Begin at the first line below and copy each line exactly, ending with the line where "rewrite Z.eqb_refl. cbn." appears.

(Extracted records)
┄┄┄┄┄┄

(** A fresh socket becomes that of the object [x]. *)
Lemma wp_adopt objects mine x out s (Q : N -> gset Z -> Prop) :
  owns objects mine -> objects !! x = Some out -> is_socket s = true -> s ∉ mine ->
  (forall this mine', owns (<[x := this]> objects) mine' -> Q this mine') ->
  wp (TcpListener.adopt s out) Q ({[s]} ∪ mine).
Proof.
  intros Howns Hx Hs Hn HQ. destruct (handle_cases _ _ Howns x out Hx) as [Hin Hout].
  unfold TcpListener.adopt. apply wp_ask; [done|constructor; [set_solver|done]|]. intros _.
  unfold TcpConnection.move_assign. apply wp_bind, wp_close.
  { set_solver. }
  { intros E. specialize (Hout E). rewrite elem_of_union, elem_of_singleton. intros [E'|]; [|done].
    rewrite <- E', E in Hs. by rewrite invalid_no_socket in Hs. }
  cbn [wp mret Program_ret]. unfold TcpConnection.destroy. rewrite to_handle_invalid. unfold close_handle.
  rewrite Z.eqb_refl. cbn.
  assert (Hne : s <> to_handle out).
  { intros ->. destruct (decide (to_handle out = kInvalidSocket)) as [E|]; [|tauto]. by rewrite E, invalid_no_socket in Hs. }
  assert (({[s]} ∪ mine) ∖ {[to_handle out]} = {[s]} ∪ mine ∖ {[to_handle out]}) as -> by set_solver.
  apply HQ. rewrite <- (insert_insert_eq objects x (from_handle s) kInvalidHandle).
  apply owns_acquire; [by apply owns_release| |done|set_solver].
  intros old. rewrite lookup_insert_eq. by intros [= <-].
Qed.

(** The handle stored in [x] afterwards keeps the objects the owners. *)
Abbreviation storing objects x := (fun this mine' => owns (<[x := this]> objects) mine').

Lemma owns_unchanged objects mine x this : owns objects mine -> objects !! x = Some this -> owns (<[x := this]> objects) mine.
Proof. intros Howns Hx. by rewrite insert_id. Qed.

Lemma wp_accept_into objects mine x this y out :
  owns objects mine -> objects !! x = Some this -> objects !! y = Some out ->
  wp (TcpListener.accept this out) (fun result => storing objects y result.2) mine.
Proof.
  intros Howns Hx Hy. pose proof (owns_unchanged _ _ y out Howns Hy) as Hsame. unfold TcpListener.accept.
  destruct (valid this) eqn:Hv; [|done]. apply wp_accept; [by apply (handle_owned _ _ Howns x)| |].
  - rewrite Z.eqb_refl. by apply wp_error.
  - intros s Hne Hs Hn. rewrite (proj2 (Z.eqb_neq s _) Hne). apply wp_bind. apply (wp_adopt objects mine y out); [done..|by intros].
Qed.

Lemma wp_connect objects mine wsa port x out :
  owns objects mine -> objects !! x = Some out ->
  wp (connect_loopback wsa port out) (fun result => storing objects x result.1.2) mine.
Proof.
  intros Howns Hx. pose proof (owns_unchanged _ _ x out Howns Hx) as Hsame. unfold connect_loopback.
  apply wp_bind, wp_initialize. intros [initialized wsa']. destruct (negb (status_ok initialized)); [done|].
  apply wp_socket; [rewrite Z.eqb_refl; by apply wp_error|]. intros s Hne Hs Hn. rewrite (proj2 (Z.eqb_neq s _) Hne).
  apply wp_ask; [done|constructor; [set_solver|done]|]. intros connected. destruct (negb _); apply wp_bind.
  - by apply wp_give_up.
  - apply (wp_adopt objects mine x out); [done..|by intros].
Qed.

Lemma wp_open_loopback objects mine wsa port backlog x this :
  owns objects mine -> objects !! x = Some this ->
  wp (TcpListener.open_loopback wsa this port backlog) (fun result => storing objects x result.1.2) mine.
Proof.
  intros Howns Hx. pose proof (owns_unchanged _ _ x this Howns Hx) as Hsame. unfold TcpListener.open_loopback.
  apply wp_bind, wp_initialize. intros [initialized wsa']. destruct (negb (status_ok initialized)); [done|].
  destruct (handle_cases _ _ Howns x this Hx) as [Hin Hout]. apply wp_close; [done..|].
  pose proof (owns_release _ _ Howns x this Hx) as Hclosed. set (rest := mine ∖ {[to_handle this]}) in *. clearbody rest.
  apply wp_socket; [rewrite Z.eqb_refl; by apply wp_error|]. intros s Hne Hs Hn. rewrite (proj2 (Z.eqb_neq s _) Hne).
  assert (Hgave : forall what, wp (status ← TcpListener.give_up_socket what s; mret (status, kInvalidHandle, wsa'))
            (fun result : Status * N * option Z => storing objects x result.1.2) ({[s]} ∪ rest)).
  { intros what. apply wp_bind. by apply wp_give_up. }
  do 3 (apply wp_ask; [done|constructor; [set_solver|done]|]; intros ?; try (destruct (negb _); [apply Hgave|])).
  cbn. rewrite <- (insert_insert_eq objects x (from_handle s) kInvalidHandle).
  apply owns_acquire; [done| |done|done]. intros old. rewrite lookup_insert_eq. by intros [= <-].
Qed.
(** The per-device index rebuilt from the keys. *)
Definition index_of_keys (keys : gmap KeyId KeyState) : gmap DeviceId (gset CapabilityId) :=
  foldl (fun index (entry : KeyId * KeyState) =>
    <[entry.1.1 := {[entry.1.2]} ∪ default ∅ (index !! entry.1.1)]> index) ∅ (map_entries keys).

Definition order_of_keys (keys : gmap KeyId KeyState) : list GlobalEntry :=
  concat (map (fun entry : KeyId * KeyState => map (fun r => mk_GlobalEntry entry.1 (sr_serial r)) (ks_records entry.2))
            (map_entries keys)).

(** [if (imported.valid() && imported > current) current = imported;] *)
Definition raise_gen {tag} (imported current : Gen tag) : Gen tag :=
  if gen_valid imported && gen_ltb current imported then imported else current.

Definition commit_import (state : DurableState) (s : Staged) (st : Registry) : Registry :=
  let keys := sg_keys (sd_records s) in
  touch_locked (st
    <| r_devices := sg_devices (sd_subjects s) |>
    <| r_platforms := sd_platforms s |>
    <| r_families := sg_families (sd_subjects s) |>
    <| r_models := sg_models (sd_subjects s) |>
    <| r_architectures := sg_architectures (sd_subjects s) |>
    <| r_schemas := sg_schemas (sd_schemas s) |>
    <| r_capability_schemas := sg_capability_schemas (sd_schemas s) |>
    <| r_keys := keys |>
    <| r_device_keys := index_of_keys keys |>
    <| r_quirks := sd_quirks s |>
    <| r_compatibility := sd_compatibility s |>
    <| r_publishers := retire_imported <$> sd_publishers s |>
    <| r_evidence_count := sg_records (sd_records s) |>
    <| r_global_order := order_of_keys keys |>
    <| r_epoch ::= raise_gen (dh_epoch (du_header state)) |>
    <| r_snapshot_generation ::= raise_gen (dh_snapshot_generation (du_header state)) |>
    <| r_state_revision := dh_state_revision (du_header state) |>).
(* ===== verification/QueryCodec.v ===== *)
(** * The codec of answers and queries

    Models the rest of [codec.cpp]: environments, answers, comparisons,
    snapshots and the query structs, each with the lemma that its read
    function reads back what its write function wrote. *)

From S2P Require Import Prelude Tokens Versions Support Conditions Values Hardware Quirks Compat Publication.
From S2P Require Import RegistryState Fixtures Resolution Wire Checksum Codec Frames Queries Snapshots Durable Image.

(* ===================================================================== *)
(** ** Environments *)

Definition write_fact (limits : RegistryLimits) (fact : string * string) : Writer :=
  w_str fact.1 (max_name_length limits) +++ w_str fact.2 (max_metadata_bytes limits).

(** The facts are a [std::map]: they are written in key order. *)
Definition write_environment (environment : EnvironmentContext) (limits : RegistryLimits) : Writer :=
  w_list (max_query_results limits) (write_fact limits) (map_entries environment).

Definition read_fact (limits : RegistryLimits) : Reading (string * string) :=
  key ← read_str (max_name_length limits);
  value ← read_str (max_metadata_bytes limits);
  mret (key, value).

┄┄┄┄┄┄

#### Response
(** A fresh socket becomes that of the object [x]. *)
Lemma wp_adopt objects mine x out s (Q : N -> gset Z -> Prop) :
  owns objects mine -> objects !! x = Some out -> is_socket s = true -> s ∉ mine ->
  (forall this mine', owns (<[x := this]> objects) mine' -> Q this mine') ->
  wp (TcpListener.adopt s out) Q ({[s]} ∪ mine).
Proof.
  intros Howns Hx Hs Hn HQ. destruct (handle_cases _ _ Howns x out Hx) as [Hin Hout].
  unfold TcpListener.adopt. apply wp_ask; [done|constructor; [set_solver|done]|]. intros _.
  unfold TcpConnection.move_assign. apply wp_bind, wp_close.
  { set_solver. }
  { intros E. specialize (Hout E). rewrite elem_of_union, elem_of_singleton. intros [E'|]; [|done].
    rewrite <- E', E in Hs. by rewrite invalid_no_socket in Hs. }
  cbn [wp mret Program_ret]. unfold TcpConnection.destroy. rewrite to_handle_invalid. unfold close_handle.
  rewrite Z.eqb_refl. cbn.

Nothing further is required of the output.